Once noon hits the marl road into a valve,
hissing fangs of cane flags between the bend;

lattice blinding shutters and stunting kites, 
he comes out with his staff to the square, 

pointed blades of croton leaves in his red 
turban coiled over his matted hair. He kneels 

and chalks a circle outside the Chinese 
shop, then grounds his staff in the centre 

of his black ring and revs with his mouth 
his ultra-clear vehicle, bare feet clapping 

brakes and clutch, turban shaking all bad 
from ditches he drives through to reach 

where he is going.
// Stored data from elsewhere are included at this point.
(** [fs] with a new inode at [place], or with the inode only. *)
Definition fresh_at (fs : Fs) (place : list string) (inode : Inode) : Fs :=
  {| names := <[place := fresh_inode fs]> (names fs); inodes := <[fresh_inode fs := inode]> (inodes fs) |}.
Definition fresh_only (fs : Fs) (inode : Inode) : Fs :=
  {| names := names fs; inodes := <[fresh_inode fs := inode]> (inodes fs) |}.
Lemma entry_fresh fs (Hwf : well_formed fs) place inode q :
  entry (fresh_at fs place inode) q = if decide (q = place) then Some inode else entry fs q.
Proof.
  unfold entry, fresh_at. cbn. destruct (decide (q = place)) as [->|Hne].
  - rewrite lookup_insert_eq. cbn. by rewrite lookup_insert_eq.
  - rewrite lookup_insert_ne by done. destruct (names fs !! q) as [i|] eqn:Hq; [|done]. cbn.
    rewrite lookup_insert_ne; [done|]. intros <-. by apply (fresh_unnamed fs Hwf q).
Qed.
Lemma entry_fresh_only fs (Hwf : well_formed fs) inode q : entry (fresh_only fs inode) q = entry fs q.
Proof.
  unfold entry, fresh_only. cbn. destruct (names fs !! q) as [i|] eqn:Hq; [|done]. cbn.
  rewrite lookup_insert_ne; [done|]. intros <-. by apply (fresh_unnamed fs Hwf q).
Qed.
Lemma lookup_fresh fs place inode : lookup_at (fresh_at fs place inode) place = Ok (fresh_inode fs, inode).
Proof. unfold lookup_at, fresh_at. cbn [names inodes]. rewrite lookup_insert_eq. cbn. by rewrite lookup_insert_eq. Qed.
(** A regular file put where there was one, or nothing, changes no resolution. *)
Lemma fresh_keeps fs (Hwf : well_formed fs) place inode : is_dir inode = false -> is_symlink inode = false ->
  (forall old, entry fs place = Some old -> is_file old = true) -> keeps fs (fresh_at fs place inode).
Proof.
  intros Hd Hl Hold. split; intros q old; rewrite entry_fresh by done; destruct (decide (q = place)) as [->|]; try done.
  - intros Ho Hp. specialize (Hold _ Ho). unfold passes, is_dir, is_symlink in Hp. unfold is_file in Hold. by destruct (file_type old).
  - by intros _ [= <-].
  - intros Hp Ho. by destruct (proj1 (orb_false_iff _ _) (Hp _ Ho)).
Qed.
The sun works heaven 
into the shop’s grille front; Elijah combusts

from his lotus-position, into a parson’s hot 
apocrypha, crying blood down on sugar: 

“Satan a cane-piece, a cane-rat, a fire!” 
and springs from his halo like smoke 

in the heat of harvest, scattering sheaves 
from his turban that ripple with tacks

of rain squalls, every noon, on the cankered marl. 

The Prospector’s Visit

I take the devil’s
part in my shanty
when I beat her
and she glows.  

Vultures, 
coal, work, cane;
then I eat my rice 
in the rotting sun,

angry by a god
I cannot kill, his shadow
cries for the coins
of my sores.

I orbit rumour-clouds,
mosquitoes hiss jet
and champagne spits
in the sugar vat. 

The river’s battery 
dies, my woman withers;
the parish council 
is an ugly tool.

My soles are bicycle 
brakes with news 
burning pass indentured 
flags to Tropicana. 

Blown to Africa,
stars coming cold 
out in the shingles
when I cycle back,

sunset breaking
into the room
after I ride to bawl
over Holland Bay. 

It’s pity I belch.
I sleep and never
know what shrieks 
in my head. 

That boy who stoned 
the sweet patoo
for singing, my one joy,
now blind as weevil. 

I can’t say how
I get to where
I hide my face
from your ragtime 

teeth, my ghost life 
of lice and bush tea;
morning, twilight, night. 
I am what you are not. 

Where salt heals 
the throat from slave 
days, by the lighthouse,
watching the coast,

there, Prospector, this 
land opens your heart
to a hell of white 
marl, the john-crow 

rum, Sunday’s tar 
quiet, the swamp’s 
mirror-whispers
you can never escape.

I cradle my knees. 
Silhouette, man-child 
and I  make the sound
the rain makes in the cane.

Orpheus Returns

FOR ROWAN

The yard shivved in mud;
one tree’s splayed pose
a cry for help, the neighbour’s 
house a flipped apparition. 

Something passed before I 
danced midnight up the trail,
in step to my lyre’s end-of-world
tune; a phalanx of deer

vanished into the lake. 
Deep silence followed in their wake; 
disquieted, stranger than what
happened here to change everything.

 

Ishion Hutchinson was born in Port Antonio, Jamaica. He is the author of the poetry collections Far District (Peepal Tree Press, 2010) and House of Lords and Commons (Farrar, Straus, and Giroux, 2016). He teaches in the graduate writing program at Cornell University.